The Medical Students’ Society (MSS rareDIG) commemorated Rare Disease Day on Feb. 28 with a cocktail event and speaker series in the McIntyre Medical Building. Rare diseases are defined as those which affect fewer than one in 2,000 people, which often makes finding treatment for them more difficult than it is for common illnesses.
Eight McGill students founded rareDIG in 2017—two of whom have rare diseases themselves—and joined activists in over 80 countries around the world to raise awareness for the millions of individuals affected by rare diseases.
The first speaker was Natalie Cinman, a patient of Osteogenesis Imperfecta (OI), also known as brittle bone disease. Cinman explained that this disease is associated with a collagen deficiency, which leads to fragile bones and increased risk of fractures. As a result, she was in and out of Montreal’s Shriners Hospital frequently as a child.
“At Shriners, what was great is that not only did [the medical staff] know how to care for me, but it was a support system and they became a family,” Cinman said. “You know everybody, and they know you, and they know how to take care of you.”
However, once she was transferred to an adult hospital, Cinman found that the healthcare services were not as accommodating as at Shriners. Cinman encourages those suffering from rare diseases to express their medical needs to their healthcare specialists.
“I think it is really important for someone with a rare disease to not be shy,” Cinman said. “We need to be the best advocate for our own medical care.”
Joseph Galli–director of the Loeys-Dietz Syndrome (LDS) Foundation of Canada (LDSF Canada)–and his wife Johane gave the second talk. Galli co-founded LDSF Canada in 2011 following his wife and children’s diagnosis with the disease, which affects connective tissues in many parts of the body and causes premature fusion of skull bones, abnormal scarring, and enlargement of blood vessels. LDSF Canada aims to implement a multi-year strategic plan to raise awareness, drive research, and provide support for patients and their families affected by LDS. One of its main goals is to encourage young scientists to take an interest in rare diseases.
“If we were to do a series of grants to young investigators, give them $25,000 for something that was a little outside the box, and then help them with collaborations and getting other grants, eventually, they can make a difference on a global scale,” Galli said. “The idea is to give a whole bunch of young people who have good ideas money and the opportunity to collaborate with other people around the world.”

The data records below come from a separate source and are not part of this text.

(** C6, as the code has it: a rent that is not finite raises nothing. With
    the surface and the budget within the bounds of their widgets, the
    estimator returns a row whose estimate is the rent itself: plus
    infinity, outside the budget; minus infinity, within the budget; NaN,
    outside the budget. *)
Theorem non_finite_rent_is_estimated (c : criteria) (col : loyer_col)
  (r : data_row) :
  10 <= surface c <= 200 -> 300 <= budget c <= 10000 ->
  (column col r = PrimFloat.infinity ->
   estimate c col [r] = [mk_est_row r PrimFloat.infinity false]) /\
  (column col r = PrimFloat.neg_infinity ->
   estimate c col [r] = [mk_est_row r PrimFloat.neg_infinity true]) /\
  (column col r = PrimFloat.nan ->
   estimate c col [r] = [mk_est_row r PrimFloat.nan false]).
Proof.
  intros Hs Hb.
  apply surface_pos_finite in Hs. apply budget_pos_finite in Hb.
  destruct (leb_pos_finite _ Hb) as [Hi [Hn Hnan]].
  unfold estimate, estimate_row. simpl.
  repeat split; intros ->.
  - rewrite (mul_by_pos_finite PrimFloat.infinity _ (S754_infinity false) Hs
               eq_refl I).
    now rewrite Hi.
  - rewrite (mul_by_pos_finite PrimFloat.neg_infinity _ (S754_infinity true)
               Hs eq_refl I).
    now rewrite Hn.
  - rewrite (mul_by_pos_finite PrimFloat.nan _ S754_nan Hs eq_refl I).
    now rewrite Hnan.
Qed.

Lemma non_finite_rent_is_estimated_witness :
  (column col_loyer_majore
     (Sample.dwelling PrimFloat.infinity Sample.polygon_coordinates)
   = PrimFloat.infinity ->
   estimate Sample.wish col_loyer_majore
     [Sample.dwelling PrimFloat.infinity Sample.polygon_coordinates]
   = [mk_est_row
        (Sample.dwelling PrimFloat.infinity Sample.polygon_coordinates)
        PrimFloat.infinity false]) /\
  (column col_loyer_majore
     (Sample.dwelling PrimFloat.infinity Sample.polygon_coordinates)
   = PrimFloat.neg_infinity ->
   estimate Sample.wish col_loyer_majore
     [Sample.dwelling PrimFloat.infinity Sample.polygon_coordinates]
   = [mk_est_row
        (Sample.dwelling PrimFloat.infinity Sample.polygon_coordinates)
        PrimFloat.neg_infinity true]) /\
  (column col_loyer_majore
     (Sample.dwelling PrimFloat.infinity Sample.polygon_coordinates)
   = PrimFloat.nan ->
   estimate Sample.wish col_loyer_majore
     [Sample.dwelling PrimFloat.infinity Sample.polygon_coordinates]
   = [mk_est_row
        (Sample.dwelling PrimFloat.infinity Sample.polygon_coordinates)
        PrimFloat.nan false]).
Proof.
  apply non_finite_rent_is_estimated; simpl; lia.
Defined.

(** C6 as stated fails: for an infinite capped rent the estimator returns
    a row, and the aggregation and the map are built from it. *)
Lemma infinite_rent_yields_a_row :
  estimate Sample.wish col_loyer_majore
    [Sample.dwelling PrimFloat.infinity Sample.polygon_coordinates]
  = [mk_est_row
       (Sample.dwelling PrimFloat.infinity Sample.polygon_coordinates)
       PrimFloat.infinity false] /\
  exists i p,
    snd (page [Sample.dwelling PrimFloat.infinity Sample.polygon_coordinates]
           Sample.wish)
    = Ok (Map [("Quartier A"%string, i)] [p]) /\
    map item_loyer_estime (lines (tooltip i)) = [PrimFloat.infinity].
Proof.
  split; [reflexivity|].
  eexists. eexists. split; reflexivity.
Qed.

(** ** Claims on [load_data] *)

Section LoadDataClaims.
Context {D : Decoders}.

Lemma clean_no_2025 (df : list csv_row) :
  filter_annee df = [] -> clean df = Ok ([], [Warning msg_no_data_2025]).
Proof. unfold clean. now intros ->. Qed.

(** C5, as the code has it: whenever the year filter leaves nothing, be it
    that the table has rows of other years only or no row at all, the
    script shows the same two messages and no map. Only a failed request
    or a body that cannot be read is reported otherwise, as an error. *)
Theorem empty_year_signal (c : criteria) :
  (forall df, filter_annee df = [] ->
              script (Frame df) c
              = ([Warning msg_no_data_2025; Error msg_unavailable], Ok NoMap)) /\
  script RequestFailed c
  = ([Error msg_load_error; Error msg_unavailable], Ok NoMap) /\
  script ReadFailed c
  = ([Error msg_unexpected; Error msg_unavailable], Ok NoMap).
Proof.
  repeat split. intros df H. unfold script, load_data.
  now rewrite (clean_no_2025 df H).
Qed.

(** C7, as the code has it: in every row that [load_data] returns the
    three rents are not NaN, and a row of the table reaches the result
    exactly when its year is 2025, its three rents coerce to something
    else than NaN, its geometry and name cells are present and its decoded
    coordinates are not null. Sign and finiteness are not looked at. *)
Theorem load_data_rents_not_null :
  (forall src r, In r (fst (load_data src)) ->
                 PrimFloat.is_nan (loyer_ref r) = false /\
                 PrimFloat.is_nan (loyer_majore r) = false /\
                 PrimFloat.is_nan (loyer_minore r) = false) /\
  (forall df r,
      In r (fst (load_data (Frame df))) <->
      exists r0, In r0 df /\ r = clean_row r0 /\
                 annee r0 = 2025 /\
                 PrimFloat.is_nan (coerce_loyer (loyer_ref r0)) = false /\
                 PrimFloat.is_nan (coerce_loyer (loyer_majore r0)) = false /\
                 PrimFloat.is_nan (coerce_loyer (loyer_minore r0)) = false /\
                 geo_shape r0 <> None /\ nom_quartier r0 <> None /\
                 isna (coordinates_of (geo_shape r0)) = false).
Proof.
  split.
  - intros src r H. repeat split.
    + apply (load_data_not_nan src col_loyer_ref r H).
    + apply (load_data_not_nan src col_loyer_majore r H).
    + apply (load_data_not_nan src col_loyer_minore r H).
  - intros df r. rewrite In_load_data.
    assert (Hk : forall r0,
               kept r0 = true <->
               annee r0 = 2025 /\
               PrimFloat.is_nan (coerce_loyer (loyer_ref r0)) = false /\
               PrimFloat.is_nan (coerce_loyer (loyer_majore r0)) = false /\
               PrimFloat.is_nan (coerce_loyer (loyer_minore r0)) = false /\
               geo_shape r0 <> None /\ nom_quartier r0 <> None /\
               isna (coordinates_of (geo_shape r0)) = false).
    { intros r0. unfold kept, complete. simpl.
      rewrite !andb_true_iff, !negb_true_iff, Z.eqb_eq.
      destruct (geo_shape r0), (nom_quartier r0); simpl;
        intuition congruence. }
    split; intros [r0 H]; exists r0; rewrite Hk in *; tauto.
Qed.

Lemma undecoded_not_kept (r : csv_row) :
  kept r = true -> undecoded r = false.
Proof.
  unfold kept, undecoded, coordinates_of.
  rewrite !andb_true_iff, negb_true_iff. intros [_ H].
  destruct (safe_json_load (geo_shape r)) as [[]|]; simpl in *; congruence.
Qed.

(** C1, as the code has it: a row whose geometry cell does not decode is
    dropped by [load_data]. The frame, and with it the accessibility
    flags, the lines and the map, are those of the table without such
    rows. *)
Theorem undecoded_rows_dropped (df : list csv_row) (c : criteria) :
  fst (load_data (Frame df))
  = fst (load_data (Frame (filter (fun r => negb (undecoded r)) df))) /\
  snd (script (Frame df) c)
  = snd (script (Frame (filter (fun r => negb (undecoded r)) df)) c).
Proof.
  assert (H : fst (load_data (Frame df))
              = fst (load_data
                       (Frame (filter (fun r => negb (undecoded r)) df)))).
  { rewrite !load_data_rows, filter_filter. f_equal. apply filter_ext.
    intros r. destruct (kept r) eqn:E; [|now rewrite andb_false_r].
    now rewrite (undecoded_not_kept r E). }
  split; [exact H|]. unfold script.
  destruct (load_data (Frame df)) as [data shown].
  destruct (load_data (Frame _)) as [data' shown'].
  simpl in H. subst data'. now destruct (page data c).
Qed.

End LoadDataClaims.

(** C1 as stated fails: the cheap dwelling of Quartier A has a geometry
    cell that does not decode; with it gone the neighbourhood is flagged
    not accessible and its popup has the line of the other dwelling
    only. *)
Lemma undecoded_row_leaves_accessibility :
  @undecoded Ref.decoders Sample.studio_bad_shape = true /\
  dans_le_budget
    (estimate_row Sample.wish col_loyer_majore
       (@clean_row Ref.decoders Sample.studio_bad_shape)) = true /\
  exists i m,
    snd (@script Ref.decoders
           (Frame [Sample.studio_bad_shape; Sample.two_rooms]) Sample.wish)
    = Ok (Map [("Quartier A"%string, i)] m) /\
    accessible i = false /\
    map item_nb_pieces (lines (tooltip i)) = [2].
Proof.
  split; [reflexivity|]. split; [reflexivity|].
  eexists. eexists. split; [reflexivity|]. split; reflexivity.
Qed.

(** C5 as stated fails: a table without any row and a table whose only
    row is of 2024 are reported alike. *)
Lemma empty_table_and_other_year_alike :
  @script Ref.decoders (Frame []) Sample.wish
  = ([Warning msg_no_data_2025; Error msg_unavailable], Ok NoMap) /\
  @script Ref.decoders (Frame [Sample.last_year]) Sample.wish
  = ([Warning msg_no_data_2025; Error msg_unavailable], Ok NoMap).
Proof. split; reflexivity. Qed.

Lemma empty_year_signal_witness :
  @script Ref.decoders (Frame [Sample.last_year]) Sample.wish
  = ([Warning msg_no_data_2025; Error msg_unavailable], Ok NoMap).
Proof.
  apply (proj1 (@empty_year_signal Ref.decoders Sample.wish)). reflexivity.
Defined.

(** C7 as stated fails: a row whose reference rent is negative is
    retained, with the negative value. *)
Lemma negative_rent_retained :
  map loyer_ref
    (fst (@load_data Ref.decoders (Frame [Sample.negative_rent])))
  = [(-5)%float] /\
  PrimFloat.ltb (-5)%float 0%float = true.
Proof. split; reflexivity. Qed.

(** ** Claims on the geometry *)

Lemma inverted_point (p : pyobj) :
  is_point p = true -> inverted p = Ok (swap_axes p).
Proof.
  destruct p as [| | | | |[|lon [|lat t]]|]; try discriminate. reflexivity.
Qed.

Lemma inverted_ring (ring : list pyobj) :
  forallb is_point ring = true ->
  comprehension inverted ring = Ok (map swap_axes ring).
Proof.
  induction ring as [|p t IH]; simpl; [reflexivity|].
  rewrite andb_true_iff. intros [Hp Ht].
  now rewrite (inverted_point p Hp), (IH Ht).
Qed.

Lemma inverted_contained (p : pyobj) :
  is_dict p = false -> contained (inverted p).
Proof.
  unfold inverted. intros H.
  destruct p as [| | | |s|l|]; simpl; try exact I; try discriminate.
  - destruct s as [|a [|b s]]; simpl; exact I.
  - destruct l as [|a [|b l]]; simpl; exact I.
Qed.

Lemma comprehension_contained (points : list pyobj) :
  forallb (fun p => negb (is_dict p)) points = true ->
  contained (comprehension inverted points).
Proof.
  induction points as [|p t IH]; simpl; [intros _; exact I|].
  rewrite andb_true_iff, negb_true_iff. intros [Hp Ht].
  pose proof (inverted_contained p Hp) as H1. specialize (IH Ht).
  destruct (inverted p) as [v|e]; simpl; [|exact H1].
  destruct (comprehension inverted t) as [vs|e]; simpl; [exact I|exact IH].
Qed.

Lemma points_inverted_contained (geo : pyobj) :
  no_dict_on_path geo = true -> contained (points_inverted geo).
Proof.
  unfold points_inverted.
  destruct geo as [| | | |s|l|]; simpl; try (intros _; exact I);
    try discriminate.
  - intros _. destruct s as [|a s]; simpl; exact I.
  - destruct l as [|g0 l]; simpl; [intros _; exact I|].
    destruct g0 as [| | | |s|points|kv]; simpl; try (intros _; exact I).
    + intros _. apply comprehension_contained.
      induction (list_ascii_of_string s); simpl; auto.
    + apply comprehension_contained.
    + intros _. apply comprehension_contained.
      induction kv; simpl; auto.
Qed.

Lemma render_contained (quartiers_info : list (string * info)) :
  Forall (fun entry => contained (points_inverted (info_geo_points (snd entry))))
    quartiers_info ->
  forall m0, exists m,
    render quartiers_info m0 = Ok (m0 ++ m) /\
    map label m = map fst (filter renderable quartiers_info).
Proof.
  induction 1 as [|[q i] rest Hq Hrest IH]; intros m0; simpl.
  - exists []. now rewrite app_nil_r.
  - unfold renderable at 1. simpl in *.
    destruct (points_inverted (info_geo_points i)) as [pts|[]];
      try contradiction.
    + destruct (IH (m0 ++ [mk_polygon pts (if accessible i then green else red)
                             q (tooltip i)])) as [m [Hrun Hlab]].
      eexists (_ :: m). rewrite Hrun, <- app_assoc. simpl.
      split; [reflexivity|now rewrite Hlab].
    + apply IH.
    + apply IH.
Qed.

(** C9, as the code has it. For coordinates nested as those of a Polygon
    (the first element is a list of points, each a list of two components
    or more) the list handed to the map is that first element with the
    first two components of every point swapped. When line 176 raises
    [TypeError] or [IndexError] (which is all it can raise when no dict
    is met) the loop goes on: the map gets a polygon for the
    neighbourhoods whose geometry went through, in the order of the
    mapping, and the mapping keeps every entry. *)
Theorem points_inverted_polygon :
  (forall ring rest,
      forallb is_point ring = true ->
      points_inverted (PyList (PyList ring :: rest))
      = Ok (map swap_axes ring)) /\
  (forall geo, no_dict_on_path geo = true -> contained (points_inverted geo)) /\
  (forall quartiers_info,
      Forall (fun entry =>
                contained (points_inverted (info_geo_points (snd entry))))
        quartiers_info ->
      exists m,
        render quartiers_info [] = Ok m /\
        map label m = map fst (filter renderable quartiers_info)).
Proof.
  repeat split.
  - intros ring rest H. unfold points_inverted. simpl.
    now apply inverted_ring.
  - apply points_inverted_contained.
  - intros qi H. destruct (render_contained qi H []) as [m Hm].
    exists m. exact Hm.
Qed.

The series’ third speaker, Adrian Thorogood, a lawyer and academic associate at the Centre of Genomics and Policy at McGill, suggested to clinicians and researchers the promise of using big data to combat rare diseases. Thorogood emphasized that, given the unlikeliness of encountering rare diseases, it is crucial for medical professionals to share what they with each other.
“To establish large enough data sets to better understand the cause of disease, there needs to be collaboration,” Thorogood said.

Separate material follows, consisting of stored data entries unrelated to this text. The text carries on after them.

(** ** What a run leaves alone *)

(** X7. A handler only ever appends to its own table: the rows that were
    stored stay as they are, in their order; the vacancy handler leaves
    the applicant table and its sequence alone, and the applicant handler
    the vacancy table, its sequence and the debugging file. Only a run of
    the vacancy handler that returns a list writes the file, with the
    decoded text of the page. *)
Theorem runs_only_append {env : Environment} (query : str) (w : World) :
  (exists added,
      vacancies (database (fst (get_vacancies query w)))
      = vacancies (database w) ++ added)
  /\ applicants (database (fst (get_vacancies query w)))
     = applicants (database w)
  /\ applicants_id_seq (database (fst (get_vacancies query w)))
     = applicants_id_seq (database w)
  /\ (exists added,
         applicants (database (fst (get_applicants query w)))
         = applicants (database w) ++ added)
  /\ vacancies (database (fst (get_applicants query w)))
     = vacancies (database w)
  /\ vacancies_id_seq (database (fst (get_applicants query w)))
     = vacancies_id_seq (database w)
  /\ page_content_html (fst (get_applicants query w)) = page_content_html w
  /\ (forall returned,
         snd (get_vacancies query w) = Ok returned ->
         exists text,
           detect_and_decode (content (vacancy_search query)) = Ok text
           /\ page_content_html (fst (get_vacancies query w)) = Some text).
Proof.
  rewrite run_inserts, run_inserts_applicants.
  cbn [insert_vacancies insert_applicants vacancies vacancies_id_seq
       applicants applicants_id_seq].
  split; [eexists; reflexivity|]. split; [reflexivity|].
  split; [reflexivity|]. split; [eexists; reflexivity|].
  split; [reflexivity|]. split; [reflexivity|]. split.
  - destruct (get_applicants_cases query w)
      as [[_ E]|[(_ & e & _ & E)|(_ & text & _ & E)]]; rewrite E;
      reflexivity.
  - intros returned.
    destruct (get_vacancies_cases query w)
      as [[_ E]|[(_ & e & _ & E)|(_ & text & Hd & E)]]; rewrite E;
      cbn [fst snd]; try discriminate.
    intros _. exists text. split; [exact Hd | reflexivity].
Qed.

Eric Shoubridge, a professor and chair of the Department of Human Genetics at McGill, was the final speaker. Shoubridge explained that the peculiarities of rare diseases can provide knowledge about generating a treatment for more common diseases.
“By studying rare diseases, you can figure out how physiology works, how biochemistry works, how the body works,” Shoudbridge said. “Many rare diseases have led to insights into more common forms of disease.”